Embolization was carried out when an adequate position was achieved using contour emboli 45–150 µm, achieving almost complete devascularization of the tumoural blush. The Baltacci microcatheter was then withdrawn. The post-embolization angiogram of a right common carotid artery documents patency of the right internal carotid artery and its branches. There is significant devascularization with almost complete disappearance of a large neovascular tumoural blush previously described (Figure 3(a) and (b). There were no periprocedural complications and the neurological condition of the patient remained the same (comatose but with symmetrical motor responses to pain).
Figure 3.
Post-embolization angiogram of right common carotid artery injection (a) AP and (b) lateral showing near disappearance of the tumoural blush (arrow: posterolateral choroidal artery).
Clinical course
In the fifth day of life, a gross total resection through posterior temporal corticectomy was feasible in this 3 kg baby. The blood loss was about 250 ml.
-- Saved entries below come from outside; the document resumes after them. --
(** D_LOCAL(check_symmetric) *)
Definition check_symmetric (n : nat) a : linears_status_t :=
  first_error (concat (map (fun i => map (fun j =>
    if D_CMP (at_index n a i j) (at_index n a j i) =? 0 then LINEARS_OK else LINEARS_ERROR_DIMENSION)
    (seq (i + 1) (n - (i + 1)))) (seq 0 n))).

(** One step of the running extrema. *)
Definition extrema (value : W) (bounds : W * W) : W * W :=
  (if D_CMP value bounds.1 <? 0 then value else bounds.1,
   if 0 <? D_CMP value bounds.2 then value else bounds.2).

(** D_LOCAL(check_block), D_LOCAL(store_block) *)
Definition check_block (values : list W) : linears_status_t :=
  let bounds := foldl (fun bounds value => extrema value bounds) (D_ZERO, D_ZERO) values in
  D_OUTPUT_BOUNDS bounds.1 bounds.2.
Definition store_block (values : list W) : list R := map D_STORE values.

(** ** decomp_lu.inc: the factorization *)

Record lu_state := mk_lu { lu_a : list W; lu_b : list W; lu_permutation : option (list nat); lu_parity : Z }.

Definition swap_entries (k pivot : nat) (p : list nat) : list nat :=
  <[pivot := nth k p 0%nat]> (<[k := nth pivot p 0%nat]> p).

(** The row of the largest magnitude in column [k], from the diagonal down; the first on ties. *)
Definition lu_pivot (n k : nat) a : linears_status_t * (nat * W) :=
  settle (maximum ← D_ABS (at_index n a k k);
          for_fc (k + 1) (n - (k + 1)) (fun i best =>
            magnitude ← D_ABS (at_index n a i k);
            mret (if 0 <? D_CMP magnitude best.2 then (i, magnitude) else best)) (k, maximum)) (k, D_ZERO).

Definition lu_exchange (n rhs k pivot : nat) (st : lu_state) : lu_state :=
  if (pivot =? k)%nat then st
  else mk_lu (swap_rows n k pivot (lu_a st)) (swap_rows rhs k pivot (lu_b st))
         (swap_entries k pivot <$> lu_permutation st) (- lu_parity st).

(** The elimination of row [i] by row [k], and of the same row of the right-hand side. *)
Definition lu_eliminate (n rhs k i : nat) (st : lu_state) : linears_status_t * lu_state :=
  settle (factor ← D_DIV (at_index n (lu_a st) i k) (at_index n (lu_a st) k k);
          a ← for_fc (k + 1) (n - (k + 1)) (fun j a =>
                v ← D_SUB_PRODUCT (at_index n a i j) factor (at_index n a k j);
                mret (set_index n i j v a)) (set_index n i k factor (lu_a st));
          b ← for_fc 0 rhs (fun j b =>
                v ← D_SUB_PRODUCT (at_index rhs b i j) factor (at_index rhs b k j);
                mret (set_index rhs i j v b)) (lu_b st);
          mret (mk_lu a b (lu_permutation st) (lu_parity st))) st.

Definition lu_column (n rhs k : nat) (st : lu_state) : linears_status_t * lu_state :=
  let r := lu_pivot n k (lu_a st) in
  if negb (status_ok r.1) then (r.1, st)
  else if D_CMP r.2.2 D_ZERO =? 0 then (LINEARS_ERROR_SINGULAR, st)
  else for_status (k + 1) (n - (k + 1)) (lu_eliminate n rhs k) (lu_exchange n rhs k r.2.1 st).

Definition lu_factor (a : list W) (n : nat) (b : list W) (rhs : nat) (permutation : option (list nat))
    : linears_status_t * lu_state :=
  for_status 0 n (lu_column n rhs)
    (mk_lu a b ((fun p => seq 0 n ++ drop n p) <$> permutation) 1).

Definition back_substitute (lu : list W) (n : nat) (b : list W) (rhs : nat) : linears_status_t * list W :=
  for_status 0 n (fun from_last b =>
    let row := (n - 1 - from_last)%nat in
    for_status 0 rhs (fun column b =>
      settle (value ← (if (row + 1 <? n)%nat
                       then D_DOT_SUB (at_index rhs b row column)
                              (fun i => at_index n lu row (row + 1 + i))
                              (fun i => at_index rhs b (row + 1 + i) column) (n - row - 1)
                       else mret (at_index rhs b row column));
              x ← D_DIV value (at_index n lu row row);
              mret (set_index rhs row column x b)) b) b) b.

(** ** decomp_cholesky.inc: the factorization *)

Definition cholesky_entry (n i j : nat) (a : list W) : linears_status_t * list W :=
  let r := settle (D_DOT_SUB (at_index n a i j) (fun k => at_index n a i k) (fun k => at_index n a j k) j) D_ZERO in
  if negb (status_ok r.1) then (r.1, a)
  else if (i =? j)%nat then
    (if D_CMP r.2 D_ZERO <=? 0 then (LINEARS_ERROR_NOT_POSITIVE_DEFINITE, a)
     else settle (v ← D_SQRT r.2; mret (set_index n i j v a)) a)
  else settle (v ← D_DIV r.2 (at_index n a j j); mret (set_index n i j v a)) a.

Definition cholesky_row (n i : nat) (a : list W) : linears_status_t * list W :=
  let r := for_status 0 (i + 1) (cholesky_entry n i) a in
  if status_ok r.1
  then (LINEARS_OK, for_up (i + 1) (n - (i + 1)) (fun j a => set_index n i j D_ZERO a) r.2)
  else r.

Definition cholesky_factor (n : nat) (a : list W) : linears_status_t * list W :=
  for_status 0 n (cholesky_row n) a.
End Arrays.

(** ** The determinant's product of pivots *)

Class DDeterminant (W : Type) := {
  (** Over the factored array, its order and the sign of the row exchanges. *)
  D_DIAGONAL_PRODUCT : list W -> nat -> Z -> linears_status_t * W }.

(** Fixed: large factors first while the product is at most one, small ones otherwise. *)
Definition diagonal_choice (n i : nat) (product : Z) (lu : list Z) : fc nat :=
  let entry j := nth (j * n + j) lu 0 in
  magnitude ← fcq_abs product;
  selected ← fcq_abs (entry i);
  let prefer_large := fcq_cmp magnitude LINEARS_FIXED_ONE <=? 0 in
  best ← for_fc (i + 1) (n - (i + 1)) (fun j best =>
    candidate ← fcq_abs (entry j);
    mret (if (prefer_large && (0 <? fcq_cmp candidate best.2)) || (negb prefer_large && (fcq_cmp candidate best.2 <? 0))
          then (j, candidate) else best)) (i, selected);
  mret best.1.

Definition diagonal_factor (n i : nat) (st : Z * list Z) : linears_status_t * (Z * list Z) :=
  let '(product, lu) := st in
  let entry j := nth (j * n + j) lu 0 in
  let r := settle (diagonal_choice n i product lu) i in
  if negb (status_ok r.1) then (r.1, st)
  else
    let lu := if (r.2 =? i)%nat then lu
              else <[(r.2 * n + r.2)%nat := entry i]> (<[(i * n + i)%nat := entry r.2]> lu) in
    settle (product ← fcq_mul product (nth (i * n + i) lu 0); mret (product, lu)) st.

Definition fixed_diagonal_product (lu : list Z) (n : nat) (sign : Z) : linears_status_t * Z :=
  let r := for_status 0 n (diagonal_factor n) (LINEARS_FIXED_ONE, lu) in
  if negb (status_ok r.1) then (r.1, r.2.1)
  else if sign <? 0 then settle (fcq_neg r.2.1) r.2.1 else (LINEARS_OK, r.2.1).

Definition fixed_determinant : DDeterminant Z := {| D_DIAGONAL_PRODUCT := fixed_diagonal_product |}.

(** Native: mantissas and exponents apart. *)
Definition native_diagonal_product (kind : numeric_kind) (lu : list spec_float) (n : nat) (sign : Z)
    : linears_status_t * spec_float :=
  let f := kind_format kind in
  let r := for_up 0 n (fun i st =>
    let factor := FREXP f (nth (i * n + i) lu fzero) in
    let product := FREXP f (fmul f st.1 factor.1) in
    (product.1, st.2 + (factor.2 + product.2))) (fone f, 0) in
  let product := if sign <? 0 then fneg r.1 else r.1 in
  if r.2 >? INT32_MAX then (LINEARS_ERROR_RANGE, product)
  else if r.2 <? INT32_MIN then (LINEARS_OK, fzero)
  else settle (finite (LDEXP f product r.2)) product.

Definition native_determinant (kind : numeric_kind) : DDeterminant spec_float :=
  {| D_DIAGONAL_PRODUCT := native_diagonal_product kind |}.

(** ** The entry points *)

Section Entry.
Context {R W : Type} `{DArith R W} (target : decomp_abi).

(** The elements of an operand with a prefix overwritten. *)
Definition overwrite {A} (new old : list A) : list A := new ++ drop (length new) old.
Definition commit (m : operand R) (values : list R) : operand R :=
  mk_operand (descriptor m) (overwrite values (elements m)).

(** Every entry of an n-by-n array, row by row. *)
Definition grid {A} (n : nat) (f : nat -> nat -> A) : list A :=
  concat (map (fun i => map (f i) (seq 0 n)) (seq 0 n)).

(** The working copy of the first [count] elements of an input. *)
Definition import (m : operand R) (count : nat) : linears_status_t * list W := load_all (take count (elements m)).

Definition square (n : Z) (ms : list linears_matrix_t) : bool :=
  forallb (fun m => (rows m =? n) && (cols m =? n)) ms.

Definition lu_result : Type := operand R * operand R * metadata (list nat) * metadata Z.

Definition lu_bounds (n : nat) (a : list W) : linears_status_t :=
  let scan pick bounds :=
    foldl (fun bounds ij => if pick ij.1 ij.2 : bool then extrema (at_index n a ij.1 ij.2) bounds else bounds) bounds
      (grid n pair) in
  let l := scan (fun i j => (j <? i)%nat) (D_ZERO, if (n =? 0)%nat then D_ZERO else D_ONE) in
  let u := scan (fun i j => (i <=? j)%nat) (D_ZERO, D_ZERO) in
  first_error [D_OUTPUT_BOUNDS l.1 l.2; D_OUTPUT_BOUNDS u.1 u.2].

Definition linears_lu (a l u : operand R) (permutation : metadata (list nat)) (permutation_capacity : Z)
    (parity : metadata Z) (w : workspace) : linears_status_t * lu_result :=
  let old := (l, u, permutation, parity) in
  let matrices := [a; l; u] in
  let ms := map descriptor matrices in
  require (descriptors target ms) old (
  let n := rows (descriptor a) in
  if negb (square n ms) then (LINEARS_ERROR_DIMENSION, old)
  else
    let count := LINEARS_LU_WORKSPACE target n in
    let bytes := usize (base_abi target) (n * sizeof_size target) in
    require (validate target matrices 1 w count) old (
    if permutation_capacity <? n then (LINEARS_ERROR_WORKSPACE, old)
    else
      require (check_metadata target (pointer permutation) bytes (align_size target) ms w count) old (
      require (check_metadata target (pointer parity) (sizeof_int target) (align_int target) ms w count) old (
      if linears_decomp_overlap target (pointer permutation) bytes (pointer parity) (sizeof_int target)
      then (LINEARS_ERROR_ALIAS, old)
      else
        let work := import a (Z.to_nat count) in
        require work.1 old (
        let n := Z.to_nat n in
        let r := lu_factor work.2 n [] 0 (if pointer permutation =? 0 then None else Some (contents permutation)) in
        let permutation := mk_metadata (pointer permutation) (default (contents permutation) (lu_permutation r.2)) in
        let old := (l, u, permutation, parity) in
        require r.1 old (
        require (lu_bounds n (lu_a r.2)) old (
        let value := at_index n (lu_a r.2) in
        (LINEARS_OK,
         (commit l (grid n (fun i j => D_STORE (if (i =? j)%nat then D_ONE else if (j <? i)%nat then value i j else D_ZERO))),
          commit u (grid n (fun i j => D_STORE (if (i <=? j)%nat then value i j else D_ZERO))),
          permutation, mk_metadata (pointer parity) (lu_parity r.2)))))))))).

(** The common end of solve, inverse and Cholesky: preflight, then commit. *)
Definition deliver_block (values : list W) (out : operand R) : linears_status_t * operand R :=
  require (check_block values) out (LINEARS_OK, commit out (store_block values)).

(** Factor [a] with the right-hand side [b], substitute back, deliver. *)
Definition solve_work (a : list W) (n : nat) (b : list W) (rhs : nat) (out : operand R)
    : linears_status_t * operand R :=
  let r := lu_factor a n b rhs None in
  require r.1 out (
  let x := back_substitute (lu_a r.2) n (lu_b r.2) rhs in
  require x.1 out (deliver_block x.2 out)).

Definition linears_solve (a b x : operand R) (w : workspace) : linears_status_t * operand R :=
  let matrices := [a; b; x] in
  require (descriptors target (map descriptor matrices)) x (
  let n := rows (descriptor a) in
  let rhs := cols (descriptor b) in
  if negb (cols (descriptor a) =? n) || negb (rows (descriptor b) =? n) ||
     negb (rows (descriptor x) =? n) || negb (cols (descriptor x) =? rhs) then (LINEARS_ERROR_DIMENSION, x)
  else
    let required := LINEARS_SOLVE_WORKSPACE target n rhs in
    require (validate target matrices 2 w required) x (
    let n := Z.to_nat n in
    let rhs := Z.to_nat rhs in
    let wa := import a (n * n) in
    let wb := import b (n * rhs) in
    require wa.1 x (require wb.1 x (solve_work wa.2 n wb.2 rhs x)))).

Definition linears_inverse (a inverse : operand R) (w : workspace) : linears_status_t * operand R :=
  let matrices := [a; inverse] in
  let ms := map descriptor matrices in
  require (descriptors target ms) inverse (
  let n := rows (descriptor a) in
  if negb (square n ms) then (LINEARS_ERROR_DIMENSION, inverse)
  else
    let required := LINEARS_INVERSE_WORKSPACE target n in
    require (validate target matrices 1 w required) inverse (
    let n := Z.to_nat n in
    let wa := import a (n * n) in
    require wa.1 inverse (
      solve_work wa.2 n (grid n (fun i j => if (i =? j)%nat then D_ONE else D_ZERO)) n inverse))).

Definition linears_determinant `{DDeterminant W} (a determinant : operand R) (w : workspace)
    : linears_status_t * operand R :=
  let matrices := [a; determinant] in
  require (descriptors target (map descriptor matrices)) determinant (
  let n := rows (descriptor a) in
  if negb (cols (descriptor a) =? n) || negb (rows (descriptor determinant) =? 1) ||
     negb (cols (descriptor determinant) =? 1) then (LINEARS_ERROR_DIMENSION, determinant)
  else
    let count := LINEARS_DETERMINANT_WORKSPACE target n in
    require (validate target matrices 1 w count) determinant (
    let wa := import a (Z.to_nat count) in
    require wa.1 determinant (
    let r := lu_factor wa.2 (Z.to_nat n) [] 0 None in
    let result := if bool_decide (r.1 = LINEARS_ERROR_SINGULAR) then (LINEARS_OK, D_ZERO)
                  else if status_ok r.1 then D_DIAGONAL_PRODUCT (lu_a r.2) (Z.to_nat n) (lu_parity r.2)
                  else (r.1, D_ZERO) in
    require result.1 determinant (deliver_block [result.2] determinant)))).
There was no haemodynamic instability during the procedure, but he required blood products transfusions. An external ventricular drain was inserted at the beginning of the case to control brain swelling and facilitate tumour resection. It was weaned in the following 10 days. Although the patient developed unilateral periventricular haemorrhagic/ischemic changes in postoperative scan (Figure 4(a) and (b)), his level of consciousness recovered. He was extubated, became alert, interactive, feeding orally well and upon his discharge to home he had no visible asymmetry in his exam. However, over the next 8 months it was evident that he had left-sided weakness (involving the arm) mainly, visual field neglect and that he needed a feeding tube. He subsequently needed two operations: 1. a VP shunt; 2. craniotomy and fenestration of loculated quadrigeminal cistern cyst toward the ventricular system. The pathological examination showed grade 1 choroid plexus papilloma. There was no evidence of recurrence or residual on last follow-up (Figure 5).
Figure 4.
MRI with (a) gad axial and (b) coronal. Gross total resection demonstrated in the post-op scan. Note elements of intraventricular and periventricular haemorrhage, as explained in the text.
Figure 5.
MRI with gad axial at last follow-up.
Discussion
The value of preoperative embolization in choroid plexus tumours is well established in the literature. It is emphasized in the paediatric population, as demonstrated by Haliasos et al. who documented reduction in intraoperative blood loss from 224% of total blood volume to 96% and increase in the chances of gross total resection from 41% to 100% when preoperative embolization was utilized.2
There are few reports in the literature about surgical management of choroid plexus tumour in the preterm infant.3–5 However, only one of them utilized preoperative embolization in a premature baby.5
Our case provides further insight in the technical aspect of embolization in the premature baby. We postulate that despite the challenges of accessing and navigating the arterial tree in the preterm baby, the local anatomical vasculature will lend itself favourably for embolization when the congenital tumour is large enough to present clinically. As we can note in our case, the tumour has parasitized the posterior communicating artery (PCOM), leading to an ectatic persistent foetal PCOM. This was valuable for safely navigating toward a single embolizable feeder: the posterolateral choroidal artery.
We suggest that if a similar situation is faced, that the patient to be managed in a centre familiar with angioembolization in newborns and infants.
Declaration of conflicting interests
The authors declared no potential conflicts of interest with respect to the research, authorship, and/or publication of this article.
Funding
The authors received no financial support for the research, authorship, and/or publication of this article.